The other is on YouTube : The Hoffnung Symphony Orchestra. It is a picaresque cartoon about a Conductor and his orchestra, set in the Royal Albert Hall. I enjoyed it so much that I have sent it to a few friends and have been rewarded by shared laughter.
These thoughts about the need for humour and sharing were really prompted by one of my correspondents a theological knight errant, the Don Quixote of Ross-shire who replied to me about my thoughts on Wordsworth’s poem, ‘“Upon Westminster Bridge”. He picked up on the opening lines “Earth has not anything to show more fair”, and he indicated a comedic gloss in the Flanders and Swann entertainment: “Transport of Delight”. Again you can enjoy the experience of the music hall if you google that lot.
You will realise that the telephone and the computer are the main means of my Ministry of Communication. I have appreciated everyone who calls, and I have tried to get in touch with several of you by one means or another. Some of your telephones seem to be permanently engaged,  and I suspect that I may have some out of date numbers. Please get in touch at any time, if only to pass on information about the birds and the leaves, the bees and the trees. It is all part of God’s Grandeur “The world is charged with the grandeur of God”

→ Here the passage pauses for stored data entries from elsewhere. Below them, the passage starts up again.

Lemma field_len_cuts b s x : PH_cuts b -> cut_at s x -> bytes x -> allowed b s -> cuts (field_len PH) s x.
Proof.
  intros HPH Hc Hx Hal. pose proof Hc as (Hid & Hl & Hp & He & Hr). destruct (Z.ltb_spec (len s) 4) as [Hlt|Hge].
  { apply (cuts_join _ FieldLen); try done.
    - unfold ngx_http_v2_state_field_len. rewrite He. change (Z.of_nat NGX_HTTP_V2_INT_OCTETS) with 4. by rewrite (proj2 (Z.ltb_lt _ _)).
    - symmetry. exact (field_len_ignores max_field_size PH (PH_ignores _ _ _) (joined s) FieldLen (x ++ y)). }
  assert (Hj : 4 <= len (joined s)) by (unfold joined, framed; destruct s; flat; lia).
  destruct (not_waiting s Hge) as [Hw H1]. destruct (not_waiting (joined s) Hj) as [Hwj H1j].
  destruct x as [|ch x]; [simpl in Hl; lia|].
  assert (E : forall (s0 : state) z, 4 <= len s0 -> field_len PH s0 ((ch :: x) ++ z) =
    '(n, s0, d) ← ngx_http_v2_parse_int s0 ((ch :: x) ++ z) 0x7f;
    if n <? 0 then Some (int_error n s0 d FieldLen)
    else if max_field_size <? n then Some (Stops NGX_HTTP_V2_ENHANCE_YOUR_CALM)
    else string_begin (Z.shiftr ch 7) n PH s0 d).
  { intros s0 z H0. destruct (not_waiting s0 H0) as [Hw0 H10]. cbn [app]. by rewrite field_len_eq, Hw0, H10. }
  destruct (parse_int_whole (ch :: x) 0x7f Hx ltac:(unfold NGX_HTTP_V2_INT_OCTETS; lia) ltac:(lia)) as [H|(v & n & Hv & Hn & H)].
  - destruct (H s rest Hge) as (v & Hv & E1). destruct (H (joined s) y Hj) as (v' & Hv' & E2).
    assert (Hneg : forall v, v = NGX_DECLINED \/ v = NGX_ERROR -> (v <? 0) = true) by (by intros ? [-> | ->]).
    destruct (int_error_stops v s ((ch :: x) ++ rest) FieldLen Hv) as [err Eerr]. destruct (int_error_stops v' (joined s) ((ch :: x) ++ y) FieldLen Hv') as [err' Eerr'].
    apply (cuts_stops _ _ _ err err'); rewrite E by done; [rewrite E1|rewrite E2]; cbn [mbind option_bind]; rewrite Hneg by done; by f_equal.
  - specialize (H s rest Hge) as E1. specialize (H (joined s) y Hj) as E2. rewrite <- joined_len in E2.
    pose proof (cut_at_len s (ch :: x) n Hc Hn) as Hc2. set (s2 := s <| len := len s - Z.of_nat n |>) in *.
    destruct (max_field_size <? v) eqn:Em.
    + apply (cuts_stops _ _ _ NGX_HTTP_V2_ENHANCE_YOUR_CALM NGX_HTTP_V2_ENHANCE_YOUR_CALM); rewrite E by done; [rewrite E1|rewrite E2]; cbn [mbind option_bind];
        by rewrite (proj2 (Z.ltb_ge v 0)), Em by lia.
    + apply (cuts_after _ (string_begin (Z.shiftr ch 7) v PH) s (ch :: x) s2 (drop n (ch :: x)));
        [rewrite E, E1 by done; cbn [mbind option_bind]; by rewrite (proj2 (Z.ltb_ge v 0)), Em by lia
        |rewrite E, E2 by done; cbn [mbind option_bind]; by rewrite (proj2 (Z.ltb_ge v 0)), Em by lia|].
      apply (string_begin_cuts b); [done|done|by apply Forall_drop|done|unfold allowed in *; by destruct s].
Qed.

Lemma PH_cuts_false : PH_cuts false.
Proof.
  intros s x Hc Hx Hal. assert (Hn : parse_name s = false) by (destruct (parse_name s) eqn:E; [by specialize (Hal E)|done]).
  apply (cuts_after _ process_complete s x s x); [by rewrite PH_eq, Hn| |by apply process_complete_cuts].
  rewrite PH_eq. assert (parse_name (joined s) = false) as -> by by destruct s. done.
Qed.

Lemma PH_cuts_true : PH_cuts true.
Proof.
  intros s x Hc Hx _. destruct (parse_name s) eqn:E; [|apply PH_cuts_false; try done; unfold allowed; by rewrite E].
  apply (cuts_after _ (field_len PH) s x (s <| parse_name := false |> <| header := Header (field s) (h_value (header s)) |>) x).
  - by rewrite PH_eq, E.
  - rewrite PH_eq. assert (parse_name (joined s) = true) as -> by by destruct s. by destruct s.
  - apply (field_len_cuts false); [apply PH_cuts_false|by destruct s|done|by destruct s].
Qed.

Lemma after_number_cuts ch v s x : cut_at s x -> bytes x -> cuts (after_number take_header run_request max_field_size ch v) s x.
Proof.
  intros Hc Hx. destruct (after_number_leads take_header run_request max_field_size ch v s) as [H|[H|H]]; apply (leads_to_cuts _ _ _ _ H Hc); intros s' Hs'.
  - by apply PH_cuts_true.
  - by apply header_complete_cuts.
  - by apply (field_len_cuts true); [apply PH_cuts_true|..].
Qed.

Lemma opened_joined ch s : opened ch (joined s) = joined (opened ch s).
Proof. unfold opened, joined, framed. destruct (_ && _); [by destruct s|done]. Qed.

Lemma header_block_cuts s x : cut_at s x -> bytes x -> y <> [] -> cuts header_block s x.
Proof.
  intros Hc Hx Hy. pose proof Hc as (Hid & Hl & Hp & He & Hr). destruct (Z.ltb_spec (len s) 4) as [Hlt|Hge].
  { apply (cuts_join _ HeaderBlock); try done.
    - assert (Hd : exists c z, x ++ rest = c :: z).
      { destruct Hhdr as (Hh & _). unfold NGX_HTTP_V2_FRAME_HEADER_SIZE in Hh. destruct (x ++ rest) as [|c z] eqn:E; [|by exists c, z].
        apply (f_equal length) in E. rewrite !length_app in E. simpl in E. lia. }
      destruct Hd as (c & z & ->). rewrite header_block_eq, He. change (Z.of_nat NGX_HTTP_V2_INT_OCTETS) with 4. by rewrite (proj2 (Z.ltb_lt _ _)).
    - symmetry. exact (header_block_ignores take_header run_request max_field_size (joined s) HeaderBlock (x ++ y)). }
  destruct x as [|ch x]; [simpl in Hl; lia|].
  assert (Hco : cut_at (opened ch s) (ch :: x) /\ 4 <= len (opened ch s)).
  { destruct (opened_frame ch s) as [(E1 & E2 & E3 & E4 & E5 & _) E6]. unfold cut_at. by rewrite E1, E2, E4, E5, E6. }
  destruct Hco as [Hco Hgo]. set (so := opened ch s) in *. assert (Hj : 4 <= len (joined so)) by (unfold joined, framed; destruct so; flat; lia).
  assert (E : forall (s0 : state) z, 4 <= len s0 -> header_block s0 ((ch :: x) ++ z) =
    '(v, s0, d) ← ngx_http_v2_parse_int (opened ch s0) ((ch :: x) ++ z) (field_prefix ch);
    if v <? 0 then Some (int_error v s0 d HeaderBlock) else after_number take_header run_request max_field_size ch v s0 d).
  { intros s0 z H0. destruct (not_waiting s0 H0) as [Hw0 _]. cbn [app]. by rewrite header_block_eq, Hw0. }
  assert (Ea : header_block s ((ch :: x) ++ rest) = _) by (by apply E). fold so in Ea.
  assert (Eb : header_block (joined s) ((ch :: x) ++ y) = _) by (apply E; unfold joined, framed; destruct s; flat; lia). rewrite opened_joined in Eb. fold so in Eb.
  assert (Hpre : 0 <= field_prefix ch) by (unfold field_prefix; repeat case_match; lia).
  destruct (parse_int_whole (ch :: x) (field_prefix ch) Hx ltac:(unfold NGX_HTTP_V2_INT_OCTETS; lia) Hpre) as [H|(v & n & Hv & Hn & H)].
  - destruct (H so rest Hgo) as (v & Hv & E1). destruct (H (joined so) y Hj) as (v' & Hv' & E2).
    assert (Hneg : forall v, v = NGX_DECLINED \/ v = NGX_ERROR -> (v <? 0) = true) by (by intros ? [-> | ->]).
    destruct (int_error_stops v so ((ch :: x) ++ rest) HeaderBlock Hv) as [err Eerr]. destruct (int_error_stops v' (joined so) ((ch :: x) ++ y) HeaderBlock Hv') as [err' Eerr'].
    apply (cuts_stops _ _ _ err err'); [rewrite Ea, E1|rewrite Eb, E2]; cbn [mbind option_bind]; rewrite Hneg by done; by f_equal.
  - specialize (H so rest Hgo) as E1. specialize (H (joined so) y Hj) as E2. rewrite <- joined_len in E2.
    pose proof (cut_at_len so (ch :: x) n Hco Hn) as Hc2. set (s2 := so <| len := len so - Z.of_nat n |>) in *.
    apply (cuts_after _ (after_number take_header run_request max_field_size ch v) s (ch :: x) s2 (drop n (ch :: x)));
      [rewrite Ea, E1; cbn [mbind option_bind]; by rewrite (proj2 (Z.ltb_ge v 0)) by lia
      |rewrite Eb, E2; cbn [mbind option_bind]; by rewrite (proj2 (Z.ltb_ge v 0)) by lia|].
    apply after_number_cuts; [done|by apply Forall_drop].
Qed.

The poem by the Jesuit priest and poet, Fr Gerard Manley Hopkins, is worth reading; reading slowly, observing the punctuation and rhythm. It is a marvellous evocation of our world, and the way in which we have not always treated it well… and yet, “And for all this, nature is never spent;
There lives the dearest freshness deep down things;”

So, my dear locked down friends, in our relative captivity, we can be more in touch with nature, with each other, and with God.
Remember : ‘Only connect’, so keep in touch, each with the other , and great things will be done.